If you remember old YouTube much, you might remember the video response section (phased out in 2013). It wasn’t used a lot, but the intention was good. For some video, you could make a response and it would appear underneath the video. You as a viewer could start a conversation with the creator. I thought about it recently because it feels alien now. Remixes and stitches are something like it but not quite right.

Conversation doesn’t scale well. After some tipping point the signal gets drowned out in the noise, the thoughts from interested strangers turn into regular negative comments. Funny scales well, drama scales well, but not so much people.

For a while I was a part of a small community of data visualization enthusiasts called #TidyTuesday. Every week our benevolent leader would publish a dataset, and we would make a visualization with it. You can see my visualizations on my GitHub, but as a small example:

Ikea furniture names, with words distributed based on the ratio of vowels to consonants

It was the most fun I’ve had on the internet. The anticipation, the first visualizations, the ones that blew me away. For 41 weeks, I got the assignment, worked on something I thought would be cool, and then watched the other visualizations flow in. It was small, and mutually encouraging. We all gave credit when we stole from each other.

But I don’t think it works if there are 10,000 contributors instead of 100.


I’ve been thinking about that internet and the internet I’ve tended to be on lately. There are sites that focus on creators, and there are sites that focus on people. Instagram, YouTube, and TikTok are platforms for creators.1 Reddit, Twitter, Meetup, personal websites, and (I mean this without irony, mostly) Facebook groups2 are for people. LinkedIn is technically about people, but it’s driven by self-advertising, so I don’t know where it belongs.

I didn’t distinguish between these as much before. I knew I liked twitter better than instagram, but I thought it was my fault that I didn’t find a community on the ‘sta.

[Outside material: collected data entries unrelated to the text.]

(* ===== verification/MemHash.v ===== *)
(** The hash overlay of [src/src/memstate.rs]: an open-addressed table whose
    [insert] and [find] walk the same sequence of slots.  The theorem says that
    a successful insertion changes exactly one word and that an insertion fails
    only when every slot of its sequence holds another word; the sentinel that
    marks empty slots cannot be stored. *)
From stdpp Require Import base list numbers strings gmap.
From Stdlib Require Import ZArith Lia.
From S2P Require Import Prelude Bits Space Address LoadImage MemBank.
Local Open Scope Z_scope.
Local Open Scope rust_scope.

Section Table.
Context (alignshift collideskip : Z).
Implicit Types (address : list Z) (addr : Z).

Definition next_slot (n : nat) (off : Z) : Z := u64 (off + collideskip) mod Z.of_nat n.

(** The [k]-th slot of the sequence that starts at [off]. *)
Fixpoint probe (n k : nat) (off : Z) : Z :=
  match k with O => off | S k => probe n k (next_slot n off) end.

Definition start (n : nat) (addr : Z) : Z := Z.shiftr addr alignshift mod Z.of_nat n.

(** The slot holds another word. *)
Definition blocked address addr (off : Z) (k : nat) : Prop :=
  exists a, address !! Z.to_nat (probe (length address) k off) = Some a /\ a <> addr /\ a <> HASH_EMPTY.

(** The walk stops at its [k]-th slot, which holds [x]: the word itself or
    nothing. *)
Definition stops address addr (off : Z) (r k : nat) (x : Z) : Prop :=
  (k < r)%nat /\ address !! Z.to_nat (probe (length address) k off) = Some x /\ (x = addr \/ x = HASH_EMPTY) /\
  forall j, (j < k)%nat -> blocked address addr off j.

Lemma stops_unique address addr off r k1 x1 k2 x2 : stops address addr off r k1 x1 -> stops address addr off r k2 x2 ->
  k1 = k2 /\ x1 = x2.
Proof.
  intros (_ & E1 & D1 & B1) (_ & E2 & D2 & B2).
  assert (k1 = k2) as ->; [|split; [done|congruence]].
  destruct (decide (k1 < k2)%nat) as [Hlt|]; [destruct (B2 k1 Hlt) as (a & Ea & ? & ?); simplify_eq; naive_solver|].
  destruct (decide (k2 < k1)%nat) as [Hlt|]; [destruct (B1 k2 Hlt) as (a & Ea & ? & ?); simplify_eq; naive_solver|lia].
Qed.

Lemma next_range n off : (0 < n)%nat -> 0 <= next_slot n off < Z.of_nat n.
Proof. intros. apply Z.mod_pos_bound. lia. Qed.

(** A walk seen from its second slot. *)
Lemma stops_next address addr off r k x : blocked address addr off 0 ->
  stops address addr (next_slot (length address) off) r k x -> stops address addr off (S r) (S k) x.
Proof.
  intros B0 (Hk & Hx & Hd & Hb). split; [lia|]. split; [done|]. split; [done|].
  intros [|j] Hj; [done|]. apply (Hb j). lia.
Qed.

(** The walk of [insert] or [find]: it stops, or everything is taken. *)
Lemma walk address addr : (0 < length address)%nat -> forall r off, 0 <= off < Z.of_nat (length address) ->
  (exists k x, stops address addr off r k x) \/ (forall k, (k < r)%nat -> blocked address addr off k).
Proof.
  intros Hn. induction r as [|r IH]; intros off Hoff; [right; lia|].
  destruct (lookup_lt_is_Some_2 address (Z.to_nat off) ltac:(lia)) as [a Ha].
  destruct (decide (a = addr \/ a = HASH_EMPTY)) as [Hstop|Hgo].
  { left. exists 0%nat, a. split; [lia|]. split; [done|]. split; [done|]. lia. }
  assert (blocked address addr off 0) as B0 by (exists a; naive_solver).
  destruct (IH (next_slot (length address) off) (next_range _ _ Hn)) as [(k & x & Hs)|Hall].
  - left. exists (S k), x. by apply stops_next.
  - right. intros [|k] Hk; [done|]. apply (Hall k). lia.
Qed.

(** What [hash_slot] and [hash_search] answer for either case. *)
Lemma slot_stops address addr r : forall off k x, stops address addr off r k x ->
  hash_slot r collideskip address addr off = Ok (Z.to_nat (probe (length address) k off)) /\
  hash_search r collideskip address addr off =
    Ok (if x =? addr then Some (Z.to_nat (probe (length address) k off)) else None).
Proof.
  induction r as [|r IH]; intros off k x (Hk & Hx & Hd & Hb); [lia|]. cbn [hash_slot hash_search].
  destruct k as [|k].
  - simpl in Hx. rewrite (index_ok _ _ _ Hx). cbn [obind probe]. destruct (Z.eqb_spec x addr) as [->|Hne]; [done|].
    destruct Hd as [|Hd]; [done|]. rewrite Hd. done.
  - destruct (Hb 0%nat ltac:(lia)) as (a & Ea & Hne & Hfull). simpl in Ea. rewrite (index_ok _ _ _ Ea). cbn [obind].
    destruct (Z.eqb_spec a addr); [done|]. destruct (Z.eqb_spec a HASH_EMPTY); [done|].
    apply (IH (next_slot (length address) off)). split; [lia|]. split; [done|]. split; [done|].
    intros j Hj. apply (Hb (S j)). lia.
Qed.

Lemma slot_blocked address addr r : forall off, (forall k, (k < r)%nat -> blocked address addr off k) ->
  hash_slot r collideskip address addr off = Err (Lowlevel "Memory state hash_table is full") /\
  hash_search r collideskip address addr off = Ok None.
Proof.
  induction r as [|r IH]; intros off Hb; [done|]. cbn [hash_slot hash_search].
  destruct (Hb 0%nat ltac:(lia)) as (a & Ea & Hne & Hfull). simpl in Ea. rewrite (index_ok _ _ _ Ea). cbn [obind].
  destruct (Z.eqb_spec a addr); [done|]. destruct (Z.eqb_spec a HASH_EMPTY); [done|].
  apply (IH (next_slot (length address) off)). intros k Hk. apply (Hb (S k)). lia.
Qed.

(** Every word of the table is the first stop of its own walk. *)
Definition placed address : Prop := forall s a, address !! s = Some a -> a <> HASH_EMPTY ->
  exists k, stops address a (start (length address) a) (length address) k a /\
    Z.to_nat (probe (length address) k (start (length address) a)) = s.

Lemma start_range n addr : (0 < n)%nat -> 0 <= start n addr < Z.of_nat n.
Proof. intros. apply Z.mod_pos_bound. lia. Qed.

(** In such a table the search finds exactly the words that are there. *)
Lemma search_placed address a : placed address -> (0 < length address)%nat -> a <> HASH_EMPTY ->
  (exists s, address !! s = Some a /\
    hash_search (length address) collideskip address a (start (length address) a) = Ok (Some s) /\
    forall t, address !! t = Some a -> t = s) \/
  (hash_search (length address) collideskip address a (start (length address) a) = Ok None /\
    forall t, address !! t <> Some a).
Proof.
  intros HP Hn Ha. destruct (decide (a ∈ address)) as [Hin|Hout].
  - left. apply list_elem_of_lookup in Hin as [s Hs]. destruct (HP s a Hs Ha) as (k & Hstop & Hslot).
    exists s. split; [done|]. destruct (slot_stops _ _ _ _ _ _ Hstop) as [_ ->]. rewrite Z.eqb_refl, Hslot.
    split; [done|]. intros t Ht. destruct (HP t a Ht Ha) as (k2 & Hstop2 & Hslot2).
    destruct (stops_unique _ _ _ _ _ _ _ _ Hstop Hstop2) as [-> _]. congruence.
  - right. assert (forall t, address !! t <> Some a) as Hno by (intros t Ht; apply Hout; by eapply list_elem_of_lookup_2).
    split; [|done].
    destruct (walk address a Hn (length address) (start (length address) a) (start_range _ _ Hn)) as [(k & x & Hs)|Hall].
    + destruct (slot_stops _ _ _ _ _ _ Hs) as [_ ->]. destruct (Z.eqb_spec x a) as [->|]; [|done].
      destruct Hs as (_ & Hx & _). by apply Hno in Hx.
    + by destruct (slot_blocked _ _ _ _ Hall) as [_ ->].
Qed.

(** Storing a word where its walk stops keeps the table in order. *)
Lemma store_placed address addr k x : placed address -> addr <> HASH_EMPTY ->
  stops address addr (start (length address) addr) (length address) k x ->
  placed (<[Z.to_nat (probe (length address) k (start (length address) addr)) := addr]> address).
Proof.
  intros HP Hne Hstop. set (s := Z.to_nat _) in *. destruct Hstop as (Hk & Hx & Hd & Hb).
  pose proof (lookup_lt_Some _ _ _ Hx) as Hlt. fold s in Hx, Hlt.
  assert (forall t a, address !! t = Some a -> a <> HASH_EMPTY -> t <> s -> a <> addr) as Hother.
  { intros t a Ht Ha Hts ->. destruct (HP t addr Ht Ha) as (k2 & Hs2 & Eslot). apply Hts. rewrite <- Eslot.
    destruct (stops_unique _ _ _ _ _ _ _ _ Hs2 (conj Hk (conj Hx (conj Hd Hb)))) as [-> _]. done. }
  assert (forall a off j, a <> addr ->
    blocked address a off j -> blocked (<[s := addr]> address) a off j) as Hkeep.
  { intros a off j Haddr (c & Hc & ? & ?). unfold blocked. rewrite length_insert.
    destruct (decide (s = Z.to_nat (probe (length address) j off))) as [Es|Es].
    - rewrite <- Es, list_lookup_insert_eq by done. by exists addr.
    - rewrite list_lookup_insert_ne by done. eauto. }
  intros t a Ht Ha. rewrite length_insert. destruct (decide (t = s)) as [->|Hts].
  - rewrite list_lookup_insert_eq in Ht by done. simplify_eq. exists k. split; [|done].
    split; [done|]. rewrite length_insert. fold s. rewrite list_lookup_insert_eq by done.
    split; [done|]. split; [by left|]. intros j Hj. destruct (Hb j Hj) as (c & Hc & ? & ?).
    exists c. rewrite length_insert, list_lookup_insert_ne; [done|]. intros Es. rewrite <- Es in Hc.
    destruct Hd; congruence.
  - rewrite list_lookup_insert_ne in Ht by done. destruct (HP t a Ht Ha) as (k2 & (Hk2 & Hx2 & _ & Hb2) & Hslot).
    exists k2. split; [|done]. split; [done|]. rewrite length_insert, Hslot, list_lookup_insert_ne by done.
    split; [done|]. split; [by left|]. intros j Hj. apply Hkeep; [by apply (Hother t)|by apply Hb2].
Qed.
End Table.

(** ** Properties *)

(** The table of a hash overlay in order. *)
Definition table_ok (b : MemoryBank) : Prop :=
  match b with
  | MemoryHashOverlay _ _ alignshift collideskip address value =>
      (0 < length address)%nat /\ length value = length address /\ placed alignshift collideskip address
  | _ => False
  end.

(** Every slot that an insertion of [addr] looks at holds another word. *)
Definition table_full (b : MemoryBank) (addr : Z) : Prop :=
  match b with
  | MemoryHashOverlay _ _ alignshift collideskip address _ =>
      forall k, (k < length address)%nat -> blocked collideskip address addr (start alignshift (length address) addr) k
  | _ => False
  end.

Lemma hash_start_ok alignshift addr n : (0 < n)%nat -> hash_start alignshift addr (Z.of_nat n) = Ok (start alignshift n addr).
Proof. intros. unfold hash_start. by destruct (Z.eqb_spec (Z.of_nat n) 0); [lia|]. Qed.

Lemma table_ok_new spc ws ps hashsize ul : 0 < hashsize ->
  exists b, hash_overlay_new spc ws ps hashsize ul = Ok b /\ table_ok b.
Proof.
  intros Hs. unfold hash_overlay_new, usize_of. destruct (Z.ltb_spec hashsize 0); [lia|]. cbn [obind].
  eexists. split; [reflexivity|]. unfold table_ok.
  rewrite !length_replicate. split; [lia|]. split; [done|]. intros s a Hs2 Ha.
  apply lookup_replicate in Hs2 as [-> _]. by destruct Ha.
Qed.

(** C37: on a hash overlay in order, inserting a word at an address other than the
    one that marks a free slot (0xBADBEEF) either succeeds, and then the table is
    in order, the word is found with its new value and every other word but the
    one at the marker reads as before, or fails because every slot on its way is taken, and
    changes nothing. *)
Theorem hash_insert_correct (b : MemoryBank) (addr val : Z) : table_ok b -> addr <> HASH_EMPTY ->
  (exists b', insert addr val b = (b', Ok tt) /\ table_ok b' /\ find b' addr = Ok val /\
    forall a, a <> addr -> a <> HASH_EMPTY -> find b' a = find b a) \/
  (insert addr val b = (b, Err (Lowlevel "Memory state hash_table is full")) /\ table_full b addr).
Proof.
  intros Hok Hne. destruct b as [| |base ul sh sk address value]; try done. destruct Hok as (Hn & Hlen & HP).
  unfold insert. rewrite hash_start_ok by done. cbn [obind].
  destruct (walk sk address addr Hn (length address) (start sh (length address) addr) (start_range _ _ _ Hn))
    as [(k & x & Hs)|Hall]; last first.
  { right. destruct (slot_blocked _ _ _ _ _ Hall) as [-> _]. done. }
  left. destruct (slot_stops _ _ _ _ _ _ _ Hs) as [-> _]. cbn [obind].
  pose proof (store_placed sh sk address addr k x HP Hne Hs) as HP'.
  set (s := Z.to_nat _) in *. assert (s < length address)%nat as Hlt by (destruct Hs as (_ & Hx & _); by apply lookup_lt_Some in Hx).
  rewrite !store_ok by lia. cbn [obind commit]. eexists. split; [done|].
  assert (0 < length (<[s := addr]> address))%nat as Hn' by (by rewrite length_insert).
  split; [simpl; rewrite !length_insert; done|]. split.
  - simpl. rewrite hash_start_ok by done. cbn [obind].
    destruct (search_placed sh sk (<[s := addr]> address) addr HP' Hn' Hne) as [(t & Ht & -> & Hu)|[_ Hno]].
    + cbn [obind]. rewrite <- (Hu s) by (by apply list_lookup_insert_eq). by rewrite (index_ok _ _ val) by (apply list_lookup_insert_eq; lia).
    + destruct (Hno s). by apply list_lookup_insert_eq.
  - intros a Ha Hfull. simpl. rewrite !hash_start_ok by done. cbn [obind].
    assert (forall t, <[s := addr]> address !! t = Some a <-> address !! t = Some a) as Hsame.
    { intros t. destruct (decide (t = s)) as [->|]; [|by rewrite list_lookup_insert_ne by done].
      rewrite list_lookup_insert_eq by done. destruct Hs as (_ & Hx & Hd & _). fold s in Hx. split; [intros [= <-]; by destruct Ha|].
      intros E. rewrite E in Hx. destruct Hd; congruence. }
    destruct (search_placed sh sk (<[s := addr]> address) a HP' Hn' Hfull) as [(t & Ht & -> & Hu)|[-> Hno]],
      (search_placed sh sk address a HP Hn Hfull) as [(t2 & Ht2 & -> & Hu2)|[-> Hno2]]; cbn [obind].
    + apply Hsame in Ht. rewrite (Hu2 t Ht) in *. unfold index. rewrite list_lookup_insert_ne; [done|].
      intros Est. destruct Hs as (_ & Hx & Hd & _). fold s in Hx. rewrite Est in Hx. destruct Hd; congruence.
    + apply Hsame in Ht. by apply Hno2 in Ht.
    + apply Hsame in Ht2. by apply Hno in Ht2.
    + done.
Qed.

Definition sample_table : MemoryBank :=
  MemoryHashOverlay (mk_MemoryBankBase 8 4096 le_space) None 3 1023 (replicate 4 HASH_EMPTY) (replicate 4 0).

Lemma sample_table_ok : table_ok sample_table.
Proof.
  split; [simpl; lia|]. split; [done|]. intros s a Hs Ha. apply lookup_replicate in Hs as [-> _]. by destruct Ha.
Qed.

Lemma hash_insert_correct_witness :
  (exists b', insert 0x100 7 sample_table = (b', Ok tt) /\ table_ok b' /\ find b' 0x100 = Ok 7 /\
    forall a, a <> 0x100 -> a <> HASH_EMPTY -> find b' a = find sample_table a) \/
  (insert 0x100 7 sample_table = (sample_table, Err (Lowlevel "Memory state hash_table is full")) /\
    table_full sample_table 0x100).
Proof. apply (hash_insert_correct sample_table 0x100 7 sample_table_ok). unfold HASH_EMPTY. lia. Defined.

(** The word at the sentinel's address is never read from underneath, and what
    is stored there is lost to the next word of its slot. *)
Example sentinel_address :
  let under := run (set_value HASH_EMPTY 1 0x55) (page_overlay_new le_space 1 4096 None) in
  match hash_overlay_new le_space 1 4096 4 (Some under) with
  | Ok b =>
      let c := run (insert (HASH_EMPTY + 4) 9) (run (insert HASH_EMPTY 8) b) in
      find under HASH_EMPTY = Ok 0x55 /\ find b HASH_EMPTY = Ok 0 /\ find c HASH_EMPTY = Ok 0
  | _ => False
  end.
Proof. vm_compute. done. Qed.

(** A table whose size divides the step probes one slot only. *)
Example short_probe :
  match hash_overlay_new le_space 8 4096 33 None with
  | Ok b => (insert (33 * 8) 1 (run (insert 0 1) b)).2 = Err (Lowlevel "Memory state hash_table is full")
  | _ => False
  end.
Proof. vm_compute. done. Qed.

It’s market forces for the creators. You can’t monetize a subreddit3, but you can monetize a YouTube channel. RSS feeds can’t be monetized, and so the tech was nearly killed. But it’s still widely available. And as old as Reddit is, it’s still popular. It’s a people site.4

I’ve fallen into the tech blogosphere lately, thanks to this post from ClickHouse and especially thanks to Thorsten Ball’s weekly “Joy & Curiosity” on Register Spill. This part of the blogosphere is mostly passion projects on simple HTML websites (please excuse the appearance of my own site, I haven’t had time to make it plain), and the people are interested in their fields. I have an RSS reader and I add new sites when I find them. Some post every day (jwz), others every week (Thorsten), and some might never post again.

And you know the nice thing? When I open it up, it’s my feed, and there are no suggestions. I read it every morning with breakfast, and on Sundays I read the long-form articles I’ve saved up from the week.

  1. Marcel the Shell said it best: “It’s still a group of people, but it’s an audience, it’s not a community.” And dammit if that’s not the whole thing. 

  2. Say what you will about Facebook (and I’d agree), but Facebook groups are unique for being about geographically spread out people with niche interests who are encouraged to get together in real life occasionally. cf. Meetup and Reddit. 

  3. You can earn money through Reddit by being what they consider to be a high quality contributor. The money’s not the same as channel-focused sites, though. 

  4. I recently learned that three of my favorite things about the Internet (RSS, Reddit, at least in principle, and the creative commons license) were all developed in part by Aaron Swartz. He had the right idea for the Internet.